Plant growth can be stunted, because the gall taps into nutrients the plant needs during the growing phase. Some galls can have a striking appearance. A cynipid wasp found in the USA produces a gall that looks like pink and white candyfloss.
This article provides a brief overview of those galls resulting from interactions with insects. As a rule, a gall forms when an insect or mite feeds on the plant, or lays eggs inside it.
These insects or mites are often tiny and difficult to see, so the damage is done before the pest is spotted.
The gall is the result of either mechanical damage (egg-laying) or the introduction of saliva into the plant by the adult insects or their larvae.
In the latter case, the saliva acts as a stimulant, increasing the plant’s normal growth hormone production.
The hormonal increase occurs at the site of the ‘bite’, resulting in an increase in cell size and/or an increase in cell numbers – leading to a gall. The gall protects the larvae and provides an easily accessible food source.
Shape and growth
The gall’s shape is determined by the chemical the insect releases while inside the plant. As well as producing growth-stimulating chemicals, many gall-forming insects also release an enzyme that converts the plant’s starch into sugar.

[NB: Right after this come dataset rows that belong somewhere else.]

(** X19.  A failed read is not undone.  When [openFile], run alone,
    gets as far as reading the artifact and the read is rejected, it
    throws the error of the read, and [currentStlPath] has already been
    replaced by the path that could not be read; every other module
    variable is as before, and nothing was sent. *)
Theorem openFile_read_failure (o : Oracle) (env : Env) (s : State)
  (filePath m : string) :
  let absPath := path_resolve (cwd env) [filePath] in
  reaches_read o env absPath ->
  o_read o (Some (artifact_of env absPath)) = ReadErr m ->
  run_piece o env (openFile filePath) s
  = (set_currentStlPath (Some (artifact_of env absPath)) s, Failed m).
Proof.
  intros absPath Hr Hread.
  rewrite (openFile_to_read o env s filePath Hr). fold absPath.
  rewrite Hread. reflexivity.
Qed.

(** Witness for X19: a directory named like a mesh is opened while
    [a.scad] is active. *)
Lemma openFile_read_failure_witness :
  run_piece failing_oracle sample_env (openFile "dir.stl") opened_state
  = (set_currentStlPath (Some "/m/dir.stl") opened_state,
     Failed "EISDIR: illegal operation on a directory, read").
Proof.
  apply (openFile_read_failure failing_oracle sample_env opened_state
           "dir.stl" "EISDIR: illegal operation on a directory, read").
  - split; [ vm_compute; reflexivity | ]. left. vm_compute. reflexivity.
  - reflexivity.
Defined.





(** X22.  [handleFileChange], run alone, never changes which file is
    active, never touches the pending requests, and broadcasts at most
    error and model-updated messages: whatever the compiler and the disk
    answer, [currentFile] is as before and no file-info is sent. *)
Theorem handleFileChange_keeps_file (o : Oracle) (env : Env) (s : State) :
  let r := run_piece o env handleFileChange s in
  currentFile (fst r) = currentFile s /\
  pendingRequests (peer (fst r)) = pendingRequests (peer s) /\
  exists l,
    sent (peer (fst r)) = sent (peer s) ++ l /\
    forallb (fun p => is_resync_message (snd p)) l = true.
Proof.
  cbn zeta. unfold run_piece, handleFileChange.
  assert (D : forall m, is_resync_message m = true -> forall p,
            forallb (fun q => is_resync_message (snd q)) (deliveries m p)
            = true).
  { intros m Hm p. unfold deliveries. apply forallb_forall.
    intros x Hx. apply in_map_iff in Hx as (c & <- & _). exact Hm. }
  assert (R : forall r s0, currentFile s0 = currentFile s ->
            pendingRequests (peer s0) = pendingRequests (peer s) ->
            sent (peer s0) = sent (peer s) ->
            let q := run_task o env (snd (reload r env s0))
                       (fst (reload r env s0)) in
            currentFile (fst q) = currentFile s /\
            pendingRequests (peer (fst q)) = pendingRequests (peer s) /\
            exists l,
              sent (peer (fst q)) = sent (peer s) ++ l /\
              forallb (fun p => is_resync_message (snd p)) l = true).
  { intros [buf | m] s0 H1 H2 H3; cbn zeta.
    - rewrite reload_ok. cbn [run_task fst snd].
      rewrite sent_broadcastAll. unfold broadcastAll.
      cbn [currentFile set_peer set_lastBoundingBox set_currentStlBuffer
           peer]. rewrite broadcast_spec. cbn [pendingRequests sent].
      repeat split; try assumption.
      eexists. split; [ rewrite H3; reflexivity | ].
      apply D. reflexivity.
    - cbn [reload run_task fst snd]. repeat split; try assumption.
      exists []. rewrite app_nil_r. split; [ assumption | reflexivity ]. }
  destruct (currentFile s) as [cf | ] eqn:Hcf.
  - destruct (String.eqb (toLowerCase (path_extname cf)) ".scad").
    + unfold compileScad. cbn [run_task]. unfold afterCompile.
      cbn [log currentFile]. rewrite Hcf.
      destruct (failed (compileResult (tmpStlPath env) (o_exec o)))
        as [diag | ].
      * cbn [run_task fst snd]. rewrite sent_broadcastAll.
        unfold broadcastAll. cbn [currentFile set_peer peer log setupWatcher
          set_watcher]. rewrite broadcast_spec. cbn [pendingRequests sent].
        repeat split; try assumption.
        eexists. split; [ reflexivity | ]. apply D. reflexivity.
      * cbn [run_task].
        destruct (reload (o_read o (stlPath (compileResult (tmpStlPath env)
                                               (o_exec o)))) env _)
          as [s1 t1] eqn:E.
        pose proof (R (o_read o (stlPath (compileResult (tmpStlPath env)
                                            (o_exec o))))
                      (set_currentStlPath
                         (stlPath (compileResult (tmpStlPath env) (o_exec o)))
                         (setupWatcher cf env
                            (log ("File changed: " +:+ cf) s)))) as Q.
        rewrite E in Q. cbn [fst snd] in Q.
        apply Q; first [ exact Hcf | reflexivity ].
    + cbn [run_task].
      destruct (reload (o_read o (Some cf)) env _) as [s1 t1] eqn:E.
      pose proof (R (o_read o (Some cf)) (log ("File changed: " +:+ cf) s))
        as Q.
      rewrite E in Q. cbn [fst snd] in Q.
      apply Q; first [ exact Hcf | reflexivity ].
  - cbn [run_task fst snd log currentFile peer].
    repeat split; try assumption.
    exists []. rewrite app_nil_r. split; reflexivity.
Qed.

(* ===================================================================== *)
(** * Invariants of the event loop *)

Section Keeps.

Variable R : State -> State -> Prop.

Hypothesis R_refl : forall s, R s s.
Hypothesis R_trans : forall a b c, R a b -> R b c -> R a c.
Hypothesis R_log : forall l s, R s (log l s).
Hypothesis R_path : forall v s, R s (set_currentStlPath v s).
Hypothesis R_setup : forall cf env s,
  currentFile s = Some cf -> R s (setupWatcher cf env s).
Hypothesis R_broadcast : forall m s, R s (broadcastAll m s).
Hypothesis R_peer_step : forall ev s,
  R s (set_peer (peer_step ev (peer s)) s).
Hypothesis R_replay : forall c s, R s (replay c s).
Hypothesis R_change : forall env s, R s (onWatchChange env s).
Hypothesis R_fired : forall t s, R s (timerFired t s).
Hypothesis R_install : forall absPath buf env s,
  R s (fst (openFile_afterRead absPath (ReadOk buf) env s)).
Hypothesis R_reload : forall buf env s, R s (fst (reload (ReadOk buf) env s)).

Lemma task_keeps_S (n : nat) : forall t,
  task_keeps R n t -> task_keeps R (S n) t.
Proof.
  induction n as [ | n IH]; intros t H.
  - destruct t; cbn in H; try contradiction; exact I.
  - destruct t as [v | m | k | a b k | p k]; try exact I;
      intros x e s; destruct (H x e s) as [H1 H2];
      (split; [ exact H1 | apply IH, H2 ]).
Qed.

Lemma afterRead_keeps (n : nat) (absPath : string) (p : option string) :
  task_keeps R (S n) (AwaitRead p (openFile_afterRead absPath)).
Proof.
  intros r e s. destruct r as [buf | m].
  - split; [ apply R_install | ].
    unfold openFile_afterRead, openFile_install.
    destruct (parseStlBoundingBox buf); [ | destruct n; exact I ].
    destruct (statSync_size e absPath); destruct n; exact I.
  - split; [ apply R_refl | destruct n; exact I ].
Qed.

Lemma reload_keeps (n : nat) (p : option string) :
  task_keeps R (S n) (AwaitRead p reload).
Proof.
  intros r e s. destruct r as [buf | m].
  - split; [ apply R_reload | ].
    unfold reload. destruct (parseStlBoundingBox buf); destruct n; exact I.
  - split; [ apply R_refl | destruct n; exact I ].
Qed.
(** X16. Where the log-space operations are exact, the value that
    [_forward] returns is the log-sum-exp, over all sequences of [T]
    hidden states, each counted once, of the joint log probability of the
    observations with that sequence of states: the log of the
    probability of the observations. *)
Theorem forward_sums_over_all_hidden_paths
    (S K T : nat) (h : HMM.self P L) (seq : list nat) (buf : list (list L)) :
  well_formed S K h -> length seq = T -> 1 <= T -> shape2 S T buf ->
  exists lattice ll,
    HMM._forward seq buf h = (inr (lattice, ll), warm h) /\
    ll = _logsumexp
           (map (joint_log_prob (log_of_pi h) (log_of_A h) (log_of_B h) seq)
                (all_paths S T)) /\
    (forall path, In path (all_paths S T) <-> state_path S seq path) /\
    NoDup (all_paths S T).
Proof.
  intros Hwf Hseq HT Hbuf.
  destruct (well_formed_logs S K h Hwf) as (Hpi & [HA _] & [HB _]).
  pose proof Hwf as (_ & _ & _ & _ & Hcoh).
  exists (fst (_forward seq (log_of_pi h) (log_of_A h) (log_of_B h) buf)),
    (snd (_forward seq (log_of_pi h) (log_of_A h) (log_of_B h) buf)).
  split; [| split; [| split]].
  - rewrite (method_forward h seq buf Hcoh).
    by destruct (_forward seq (log_of_pi h) (log_of_A h) (log_of_B h) buf).
  - destruct (forward_lattice (log_of_pi h) (log_of_A h) (log_of_B h)
                S T seq Hpi HA HB Hseq buf Hbuf HT) as (_ & _ & ->).
    rewrite <- Hseq. apply loglik_sums_paths. lia.
  - intros path. unfold state_path. rewrite Hseq. split.
    + apply all_paths_sound.
    + intros [Hlen Hall]. by apply all_paths_complete.
  - apply all_paths_NoDup.
Qed.
End ForwardMeaning.

Lemma forward_sums_over_all_hidden_paths_witness :
  exists lattice ll,
    HMM._forward Exact.toy_seq (full2 uninit 2 8) (Exact.toy_model 10)
    = (inr (lattice, ll), warm (Exact.toy_model 10)) /\
    ll = _logsumexp
           (map (joint_log_prob (log_of_pi (Exact.toy_model 10))
                   (log_of_A (Exact.toy_model 10))
                   (log_of_B (Exact.toy_model 10)) Exact.toy_seq)
                (all_paths 2 8)) /\
    (forall path, In path (all_paths 2 8) <-> state_path 2 Exact.toy_seq path) /\
    NoDup (all_paths 2 8).
Proof.
  apply (forward_sums_over_all_hidden_paths (LS := exact_log_semiring)
           2 3 8 (Exact.toy_model 10) Exact.toy_seq (full2 uninit 2 8)
           (toy_model_well_formed 10));
    [reflexivity | lia | apply shape2_full2].
Defined.

(** ** The corpus in the format of hmmlearn *)

Section WeirdFormat.
Context {P : Type}.
(** X14.  When the WebSocket constructor throws at start-up, on a page with
    a stored token and the status elements, the script schedules one retry
    in 5000 ms and builds no socket.  When the constructor throws again at
    that retry, nothing is scheduled any more: whatever happens afterwards,
    the page never makes another attempt. *)
Theorem second_constructor_failure_is_final b token dt es :
  fresh b →
  is_Some (document b !! ".status-dot") → is_Some (document b !! "#connection-text") →
  monitor_token b = Some token → token ≠ "" → (5000 ≤ dt)%Z →
  let w := construct false b in
  let w1 := run w [TimePasses dt; TimerFires (next_timeout b) false] in
  timeouts (browser w) =
    [{| timeout_id := next_timeout b; timeout_due := (clock b + 5000)%Z |}] ∧
  reconnectTimer (this w) = Some (next_timeout b) ∧
  sockets (browser w) = [] ∧
  timeouts (browser (run w1 es)) = [] ∧ sockets (browser (run w1 es)) = [].
Proof.
  intros Hb H1 H2 Htok Hne Hdt w w1.
  assert (reachable w) as Hr by (apply reachable_construct, Hb).
  destruct Hb as [Hbt Hbs].
  assert (timeouts (browser w) =
            [{| timeout_id := next_timeout b; timeout_due := (clock b + 5000)%Z |}] ∧
          reconnectTimer (this w) = Some (next_timeout b) ∧
          sockets (browser w) = []) as (Ht & Hh & Hs).
  { unfold w, construct.
    match goal with |- context [exec (init false) ?w0] =>
      destruct (init_runs_setup false w0) as [-> Hs1]; [split; assumption|];
      set (w1' := exec (in_document (updateConnectionStatus false)) w0) in *
    end.
    unfold exec at 1 2 3. rewrite (setupWebSocket_throwing w1' token Htok Hne).
    destruct (onDisconnect_without_handle w1' Hs1 Hbt eq_refl) as (E1 & E2 & E3).
    split; [exact E1|]. split; [exact E2|]. rewrite <- Hbs. exact E3. }
  split; [exact Ht|]. split; [exact Hh|]. split; [exact Hs|].
  set (wa := step w (TimePasses dt)).
  assert (reachable wa) as Hra by (apply reachable_step, Hr).
  assert (due (next_timeout b) (browser wa) = true) as Hdue.
  { unfold due, wa. cbn. rewrite Ht. cbn.
    rewrite bool_decide_eq_true_2 by reflexivity.
    assert ((clock b + 5000 <=? clock (browser w) + Z.max 0 dt)%Z = true) as ->; [|reflexivity].
    apply Z.leb_le.
    assert (clock (browser w) = clock b) as ->; [|lia].
    unfold w, construct.
    match goal with |- context [exec (init false) ?w0] =>
      destruct (init_runs_setup false w0) as [-> Hs1]; [split; assumption|];
      set (w1' := exec (in_document (updateConnectionStatus false)) w0) in *
    end.
    unfold exec at 1. rewrite (setupWebSocket_throwing w1' token Htok Hne).
    destruct (updateConnectionStatus_completes false w1' Hs1) as [E _].
    fold (exec onDisconnect w1'). unfold onDisconnect. rewrite exec_bind, E.
    unfold exec, scheduleReconnect. rewrite bind_eq. cbn [read].
    destruct (reconnectTimer _); reflexivity. }
  assert (idle w1) as Hi.
  { unfold w1. cbn [run foldl]. fold wa. split.
    - exact (proj1 (stale_after_firing wa _ false (reachable_at_most_one_timer wa Hra) Hdue)).
    - cbn [step]. rewrite Hdue. rewrite exec_bind. cbn [Window.expire modify fst].
      rewrite setupWebSocket_false_sockets. exact Hs. }
  destruct (idle_run w1 es Hi) as [Ht' Hs']. split; assumption.
Qed.

(** Witness of [second_constructor_failure_is_final]: the blank page with a
    stored token. *)
Lemma second_constructor_failure_is_final_witness :
  let w := construct false sample_browser in
  let w1 := run w [TimePasses 6000; TimerFires 1 false] in
  fresh sample_browser ∧
  is_Some (document sample_browser !! ".status-dot") ∧
  is_Some (document sample_browser !! "#connection-text") ∧
  "abc" ≠ "" ∧ (5000 ≤ 6000)%Z ∧
  timeouts (browser w) = [{| timeout_id := 1; timeout_due := 5000 |}] ∧
  sockets (browser (run w1 [TimePasses 3600000; SocketClose; StorageSet (Some "abc")])) = [].
Proof.
  intros w w1.
  assert (is_Some (document sample_browser !! ".status-dot")) as H1
    by (apply blank_page_ok; in_keys).
  assert (is_Some (document sample_browser !! "#connection-text")) as H2
    by (apply blank_page_ok; in_keys).
  assert ("abc" ≠ "") as H3 by discriminate.
  assert (5000 ≤ 6000)%Z as H4 by lia.
  split; [exact sample_browser_fresh|]. split; [exact H1|]. split; [exact H2|].
  split; [exact H3|]. split; [exact H4|].
  pose proof (second_constructor_failure_is_final sample_browser "abc" 6000
                [TimePasses 3600000; SocketClose; StorageSet (Some "abc")]
                sample_browser_fresh H1 H2 eq_refl H3 H4) as (Ht & _ & _ & _ & Hs).
  split; [exact Ht | exact Hs].
Defined.
(** Within capacity no table is overfilled and no table outside
    [1..num_tables] is used. *)
Lemma deal_within_capacity l t :
  length l ≤ capacity →
  length (tables_get t (deal num_tables table_size l)) ≤ table_size
  ∧ (0 < length (tables_get t (deal num_tables table_size l)) → 1 ≤ t ≤ num_tables).
Proof.
  intros Hcap.
  destruct (dealing_deal l) as [q r Hi Hr Hq _ Hfull Hcur Hnone
                               |Hnt Hts Hi _ H1 Hfull Hnone
                               |Hdeg _ H1 Hnone].
  - destruct (decide (1 ≤ t ≤ q)) as [Ht|Ht]; [rewrite Hfull by done; lia|].
    destruct (decide (t = S q)) as [->|Ht']; [rewrite Hcur; lia|].
    rewrite Hnone by lia. lia.
  - destruct (decide (t = 1)) as [->|Ht]; [rewrite H1; lia|].
    destruct (decide (2 ≤ t ≤ num_tables)) as [Ht'|Ht']; [rewrite Hfull by done; lia|].
    rewrite Hnone by lia. lia.
  - destruct (decide (t = 1)) as [->|Ht]; [|rewrite Hnone by done; lia].
    rewrite H1. destruct Hdeg as [-> | ->]; lia.
Qed.

(** Beyond capacity every table holds [table_size] records, except
    table 1, which also holds all the records in excess. *)
Lemma deal_beyond_capacity l :
  capacity < length l → 1 ≤ num_tables →
  length (tables_get 1 (deal num_tables table_size l))
    = table_size + (length l - capacity)
  ∧ (∀ t, 2 ≤ t ≤ num_tables →
       length (tables_get t (deal num_tables table_size l)) = table_size)
  ∧ (∀ t, t = 0 ∨ num_tables < t →
       length (tables_get t (deal num_tables table_size l)) = 0).
Proof.
  intros Hcap Hnt.
  destruct (dealing_deal l) as [q r Hi Hr Hq _ Hfull Hcur Hnone
                               |_ Hts Hi _ H1 Hfull Hnone
                               |Hdeg _ H1 Hnone].
  - nia.
  - done.
  - destruct Hdeg as [?| ->]; [lia|]. split_and!.
    + rewrite H1. lia.
    + intros t Ht. apply Hnone. lia.
    + intros t Ht. apply Hnone. lia.
Qed.

(** Once [capacity] records are dealt, the counter is back on table 1
    and the test that advances it cannot succeed any more. *)
Lemma dealing_at_capacity i T tn :
  dealing_at i T tn → capacity ≤ i →
  tn = 1 ∧ (table_size ≤ length (tables_get 1 T) ∨ num_tables = 0).
Proof.
  intros [q r Hi Hr Hq _ Hfull Hcur Hnone
         |Hnt Hts Hi ? H1 Hfull Hnone
         |Hdeg ? H1 Hnone] Hcap.
  - nia.
  - split; [done|]. left. lia.
  - split; [done|]. destruct Hdeg as [?| ->]; [by right|left; lia].
Qed.

Lemma deal_from_stuck T l :
  table_size ≤ length (tables_get 1 T) ∨ num_tables = 0 →
  deal_from num_tables table_size (T, 1) l
  = (foldl (λ T x, tables_append 1 x T) T l, 1).
Proof.
  revert T. induction l as [|x l IH]; intros T HT; [done|].
  rewrite deal_from_cons. cbn [foldl].
  assert (step (T, 1) x = (tables_append 1 x T, 1)) as ->.
  { cbn [deal_step]. rewrite length_get_append_eq. f_equal.
    repeat case_decide; lia. }
  apply IH. rewrite length_get_append_eq. lia.
Qed.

This substance can often be seen oozing from the gall in the form of honeydew which may be harvested by ants. As a rule, gall-forming insects attack the plant during its growth phase, when its nutrient levels and cell division peak. Galls seldom form in mature plant tissue.
When it is inside, as the organism begins to grow and feed, the gall gets bigger – and may continue to grow even after the organism has pupated, although the size of the plant will limit how large a gall can become.
Organisms responsible for the formation of galls are many and varied, but typically include gall midges, gall wasps, gall-flies, psyllids (jumping plant lice), Eriophyid mites, some sawflies, certain beetles and aphid species.
A number of these organisms may over-winter on the host plant and then attack it with the onset of spring. For this reason, it may be useful to treat the plant with an insecticide just before winter to kill off the organisms.
Although they may stunt growth, galls will not kill the plant and it’s usually best to simply leave them alone. Chemical applications are seldom effective unless they are administered while the insects or mites are still visible.
Once the gall has begun to form, it offers protection and spraying will have little effect. Weaker, less healthy plants are more prone to suffering from gall formation. Adequate watering, fertilising and pruning are therefore required.
Paul Donovan is a biologist currently based in Botswana, where he promotes the protection and use of biological control agents and advises farmers on the best ways to control crop pests.